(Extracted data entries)
=====

Lemma chars_app c s :
  valid_char c = true →
  utf8_chars (c ++ s) = c :: utf8_chars s ∧ utf8_valid (c ++ s) = utf8_valid s.
Proof.
  destruct c as [|a [|b [|c [|d [|]]]]]; try done; cbn [valid_char app utf8_chars utf8_valid]; intros Hc.
  - by rewrite Hc.
  - pose proof (two_lead _ _ Hc). rewrite between_false by lia. by rewrite Hc.
  - pose proof (three_lead _ _ _ Hc). rewrite between_false, not_two by lia. by rewrite Hc.
  - pose proof (four_lead _ _ _ _ Hc). rewrite between_false, not_two, not_three by lia. by rewrite Hc.
Qed.

Lemma chars_concat cs :
  Forall (λ c, valid_char c = true) cs → utf8_chars (concat cs) = cs ∧ utf8_valid (concat cs) = true.
Proof.
  induction 1 as [|c cs Hc _ [IH1 IH2]]; [done|]. simpl.
  destruct (chars_app c (concat cs) Hc) as [-> ->]. by rewrite IH1.
Qed.

(** A valid text is the concatenation of its characters. *)
Lemma valid_chars s :
  utf8_valid s = true → ∃ cs, Forall (λ c, valid_char c = true) cs ∧ s = concat cs.
Proof.
  induction s as [s IH] using (induction_ltof1 _ length). unfold ltof in IH. intros Hs.
  destruct s as [|a s1]; [by exists []|]. cbn [utf8_valid] in Hs.
  assert (Hstep : ∀ c rest, a :: s1 = c ++ rest → valid_char c = true → utf8_valid rest = true →
    ∃ cs, Forall (λ c, valid_char c = true) cs ∧ a :: s1 = concat cs).
  { intros c rest He Hc Hr. destruct (IH rest) as (cs & Hcs & ->); [|done|].
    - rewrite He, length_app. destruct c; [done|simpl; lia].
    - exists (c :: cs). split; [by constructor|done]. }
  destruct (between 0 0x7F a) eqn:H1; [by apply (Hstep [a] s1)|].
  destruct s1 as [|b s2]; [done|]. destruct (utf8_two a b) eqn:H2; [by apply (Hstep [a; b] s2)|].
  destruct s2 as [|c s3]; [done|]. destruct (utf8_three a b c) eqn:H3; [by apply (Hstep [a; b; c] s3)|].
  destruct s3 as [|d s4]; [done|]. apply andb_true_iff in Hs as [H4 Hs]. by apply (Hstep [a; b; c; d] s4).
Qed.

Lemma filter_no_control cs :
  existsb is_control cs = false → filter (λ c, negb (is_control c)) cs = cs.
Proof.
  induction cs as [|c cs IH]; [done|]. simpl. intros [Hc Hcs]%orb_false_iff.
  rewrite filter_cons_True, IH by (by rewrite ?Hc). done.
Qed.

Lemma sanitize_sound s :
  utf8_valid s = true →
  utf8_chars (sanitize s) = filter (λ c, negb (is_control c)) (utf8_chars s) ∧
  utf8_valid (sanitize s) = true ∧ existsb is_control (utf8_chars (sanitize s)) = false ∧
  (existsb is_control (utf8_chars s) = false → sanitize s = s).
Proof.
  intros (cs & Hcs & ->)%valid_chars. destruct (chars_concat cs Hcs) as [Hch Hv].
  unfold sanitize. rewrite Hch. destruct (existsb is_control cs) eqn:He.
  - destruct (chars_concat (filter (λ c, negb (is_control c)) cs)) as [-> ->].
    { apply Forall_forall. intros c [_ Hc]%list_elem_of_filter. rewrite Forall_forall in Hcs. by apply Hcs. }
    split_and!; [done..| |done]. apply not_true_iff_false. rewrite existsb_exists.
    intros (c & Hc%list_elem_of_In & Hctl). apply list_elem_of_filter in Hc as [Hn _]. by rewrite Hctl in Hn.
  - rewrite Hch. split_and!; [|done..]. symmetry. by apply filter_no_control.
Qed.

End text.

(** [ansi_term::Style::prefix] and [suffix], of a style that is dimmed or not. *)
Class AnsiTerm := {
  style_prefix : bool → bytes;
  style_suffix : bool → bytes;
}.

(** [stdout] is the list of the lines that were printed. *)
Record LogHandler := {
  lh_registered : bool;
  enable_colors : bool;
  stdout : list bytes;
}.

(** [impl Debug for Pid]: a number sign and twenty digits. *)
Fixpoint decimal (digits : nat) (z : Z) : bytes :=
  match digits with
  | O => []
  | S digits => decimal digits (z / 10) ++ [byte_of_Z (48 + z mod 10)]
  end.
Definition debug_pid (pid : Pid) : bytes := String.list_byte_of_string "#" ++ decimal 20 pid.

Definition level_str (level : Log.Level) : bytes :=
  String.list_byte_of_string match level with
  | Log.Error => "ERR "
  | Log.Warn => "WARN"
  | Log.Info => "INFO"
  | Log.Debug => "DEBG"
  | Log.Trace => "TRCE"
  end.

Section log.
Context `{AnsiTerm} `{ScaleHandlers}.

(** The argument is [atty::is(atty::Stream::Stdout)]. *)
Definition LogHandler_new (is_tty : bool) : LogHandler :=
  {| lh_registered := false; enable_colors := is_tty; stdout := [] |}.

Definition println (line : bytes) : M LogHandler unit :=
  modify (λ h, {| lh_registered := lh_registered h; enable_colors := enable_colors h;
                  stdout := stdout h ++ [line] |}).

Definition hosted_log_next_event {W} : M LogHandler (Poll (NativeProgramEvent W)) :=
  h ← get;
  if negb (lh_registered h) then
    _ ← put {| lh_registered := true; enable_colors := enable_colors h; stdout := stdout h |};
    mret (Ready (NpEmit Interface.INTERFACE None (encode_interface_message (Interface.Register Log.INTERFACE))))
  else mret Pending.

(** The text before the message. *)
Definition log_header (colors : bool) (pid : Pid) (level : Log.Level) : bytes :=
  style_prefix colors ++ String.list_byte_of_string "[" ++ debug_pid pid ++
  String.list_byte_of_string "] [" ++ level_str level ++ String.list_byte_of_string "]" ++
  style_suffix colors ++ String.list_byte_of_string " ".

Definition hosted_log_interface_message (interface : InterfaceHash) (message_id : option MessageId)
    (emitter_pid : Pid) (message : EncodedMessage) : M LogHandler unit :=
  _ ← liftM (debug_assert (bool_decide (interface = Log.INTERFACE)));
  decoded ← liftM (Log.decode message);
  match decoded with
  | inr decoded =>
      message ← liftM (Log.message decoded);
      h ← get;
      println (log_header (enable_colors h) emitter_pid (Log.dl_level decoded) ++ sanitize message)
  | inl _ => println (String.list_byte_of_string "bad log message from " ++ debug_pid emitter_pid)
  end.
(** A task of an open socket is sent a command. *)
Lemma send_socket_sound s k cmd :
  tcp_inv s → open_task (tcp_tasks s) k →
  wp no_panic (send_socket k cmd s) (λ '(_, s'), tcp_inv s' ∧ tcp_owed s' ≡ₚ command_id cmd :: tcp_owed s).
Proof.
  intros Hs (st & rx & Hk). unfold send_socket, mbind, M_bind, get. rewrite Hk. simpl. split.
  - rewrite <-moved_nil. eapply inv_set_task; [done..|by eapply socket_inv_at|by eauto|set_solver].
  - eapply owed_send; [done|]. simpl. rewrite fmap_app. simpl.
    rewrite !(assoc_L (++)). symmetry. apply Permutation_cons_append.
Qed.

Lemma connected_sound s i cmd P :
  tcp_inv s → (∀ r, r = PUnwrap → (∀ k, sockets s !! i ≠ Some (Connected k)) → P r) →
  wp P ((k ← connected_sender i; send_socket k cmd) s) (λ '(_, s'),
    tcp_inv s' ∧ tcp_owed s' ≡ₚ command_id cmd :: tcp_owed s).
Proof.
  intros Hs HP. unfold connected_sender. apply wp_Mbind. unfold mbind, M_bind, get, liftM.
  destruct (sockets s !! i) as [[|k|k]|] eqn:Hi; simpl; [by apply HP| |by apply HP|by apply HP].
  eapply wp_weaken; [apply send_socket_sound; [done|]|done]. by eapply ti_connected.
Qed.

(** A listening task is sent a request. *)
Lemma send_listener_sound s k i id :
  tcp_inv s →
  wp (λ r, r = PUnwrap ∧ ∀ a p rx, tcp_tasks s !! k ≠ Some (T_Bind a rx) ∧ tcp_tasks s !! k ≠ Some (T_Listen p rx))
    (send_listener k (Fb_NewSocket i id) s) (λ '(_, s'), tcp_inv s' ∧ tcp_owed s' ≡ₚ id :: tcp_owed s).
Proof.
  intros Hs. unfold send_listener, mbind, M_bind, get.
  destruct (tcp_tasks s !! k) as [[]|] eqn:Hk; try (split; [done|]; by intros).
  all: simpl; split; [rewrite <-moved_nil; eapply inv_set_task; [done..|naive_solver|set_solver]|].
  all: eapply owed_send; [done|]; simpl; rewrite fmap_app; simpl; rewrite ?(assoc_L (++)); symmetry;
    apply Permutation_cons_append.
Qed.

Lemma inv_spawn s t : tcp_inv s → task_inv t → tcp_inv (set_tasks (tcp_tasks s ++ [t]) s).
Proof.
  intros [Ht Hc Ho] Htask. split; simpl.
  - apply Forall_app. split; [done|by constructor].
  - intros i k Hi. apply open_task_app. by eapply Hc.
  - intros id i k Hi. apply open_task_app. by eapply Ho.
Qed.

Lemma vacant_sound s :
  tcp_inv s → Z.of_nat (size (sockets s)) < 2 ^ 32 →
  wp no_panic (vacant_entry s) (λ '(i, s'), sockets s !! i = None ∧ tcp_inv s' ∧ tcp_owed s' = tcp_owed s ∧
    tcp_listeners s' = tcp_listeners s ∧ tcp_tasks s' = tcp_tasks s ∧ sockets s' = sockets s).
Proof.
  intros [Ht Hc Ho] Hsize. unfold vacant_entry, mbind, M_bind, get, put, liftM.
  assert (Hr : 0 ≤ random_u32 (tcp_random s) < 2 ^ 32).
  { pose proof (random_u32_range (tcp_random s)) as Hr. unfold u32_max in Hr. lia. }
  destruct (find_vacant_sound (sockets s) _ Hr Hsize) as (i & -> & Hi & _).
  split; [done|]. split_and!; [by split|done..].
Qed.

Lemma listener_sender_sound s addr port :
  tcp_inv s →
  wp no_panic (listener_sender addr port s) (λ '(k, s'), tcp_inv s' ∧ tcp_owed s' ≡ₚ tcp_owed s ∧
    sockets s' = sockets s ∧
    ((∃ k', tcp_listeners s !! port = Some k' ∧ k = k' ∧ s' = s) ∨ ∃ a rx, tcp_tasks s' !! k = Some (T_Bind a rx))).
Proof.
  intros Hs. unfold listener_sender, mbind at 1, M_bind at 1, get.
  destruct (tcp_listeners s !! port) as [k|] eqn:Hk; simpl; [by eauto 10|]. split_and!.
  - destruct (inv_spawn s (T_Bind addr []) Hs I). by split.
  - rewrite <-(owed_spawn s (T_Bind addr [])). done.
  - done.
  - right. exists addr, []. rewrite lookup_app_r by done. by rewrite Nat.sub_diag.
Qed.

Lemma tcp_open_sound o id s :
  tcp_inv s → Z.of_nat (size (sockets s)) < 2 ^ 32 →
  wp (λ r, r = PUnwrap ∧ open_listen o = true ∧ ∃ k, tcp_listeners s !! open_port o = Some k ∧
        ∀ a p rx, tcp_tasks s !! k ≠ Some (T_Bind a rx) ∧ tcp_tasks s !! k ≠ Some (T_Listen p rx))
    (tcp_open o id s) (λ '(_, s'), tcp_inv s' ∧ tcp_owed s' ≡ₚ id :: tcp_owed s).
Proof.
  intros Hs Hsize. unfold tcp_open. apply wp_Mbind.
  eapply wp_mono; [eapply wp_weaken; [by apply vacant_sound|done]|].
  intros [i s1] (Hi & Hs1 & Ho1 & Hl1 & Ht1 & Hk1). destruct (open_listen o) eqn:Hlisten.
  - apply wp_Mbind. eapply wp_mono; [eapply wp_weaken; [by apply listener_sender_sound|done]|].
    intros [k s2] (Hs2 & Ho2 & Hk2 & Hcase). apply wp_Mbind.
    eapply wp_mono; [eapply wp_weaken; [by apply send_listener_sound|]|].
    + intros r [-> Hno]. split_and!; [done..|]. destruct Hcase as [(k' & Hk' & -> & ->)|(a & rx & Hk')].
      * rewrite Hl1 in Hk'. rewrite Ht1 in Hno. eauto.
      * by destruct (Hno a [] rx).
    + intros [[] s3] [Hs3 Ho3]. split; [by apply insert_socket_inv|].
      rewrite <-Ho1, <-Ho2. exact Ho3.
  - split.
    + apply (insert_socket_inv (set_tasks (tcp_tasks s1 ++ [T_Connect i id (socket_addr_of o)]) s1)); [|done].
      by apply inv_spawn.
    + rewrite <-Ho1. exact (owed_spawn s1 (T_Connect i id (socket_addr_of o))).
Qed.

Lemma owes_perm message_id id l l' : message_id = Some id → l' ≡ₚ id :: l → owes message_id l l'.
Proof. intros -> Hp. right. eauto. Qed.

Lemma tcp_message_sound interface message_id pid message s :
  tcp_inv s → Z.of_nat (size (sockets s)) < 2 ^ 32 →
  wp (message_panics interface message s) (tcp_interface_message interface message_id pid message s)
    (λ '(_, s'), tcp_inv s' ∧ owes message_id (tcp_owed s) (tcp_owed s')).
Proof.
  intros Hs Hsize. unfold tcp_interface_message. apply wp_Mbind, wp_liftM. unfold message_panics.
  case_bool_decide as Hi; simpl; [|by left].
  assert (Hsame : tcp_inv s ∧ owes message_id (tcp_owed s) (tcp_owed s)) by (split; [done|apply owes_same]).
  destruct (decode_tcp message) as [[o|i|i|i data]|]; [| | | |done].
  - destruct message_id as [id|]; [|done].
    eapply wp_mono; [eapply wp_weaken; [by apply tcp_open_sound|naive_solver]|].
    intros [[] s'] [? ?]. split; [done|by eapply owes_perm].
  - assert (Hclose : wp (message_panics interface message s)
      (modify (λ s, set_sockets (delete i (sockets s)) s) s)
      (λ '(_, s'), tcp_inv s' ∧ owes message_id (tcp_owed s) (tcp_owed s')))
      by (split; [by apply delete_socket_inv|apply owes_same]).
    by destruct message_id.
  - destruct message_id as [id|]; [|done]. eapply wp_mono; [apply connected_sound; [done|naive_solver]|].
    intros [[] s'] [? ?]. split; [done|by eapply owes_perm].
  - destruct message_id as [id|]; [|done]. eapply wp_mono; [apply connected_sound; [done|naive_solver]|].
    intros [[] s'] [? ?]. split; [done|by eapply owes_perm].
Qed.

=====

**Aim of the task**
Examine the records above and state the number of lines that include "PUnwrap", with no further text.

**Exercise solution**
3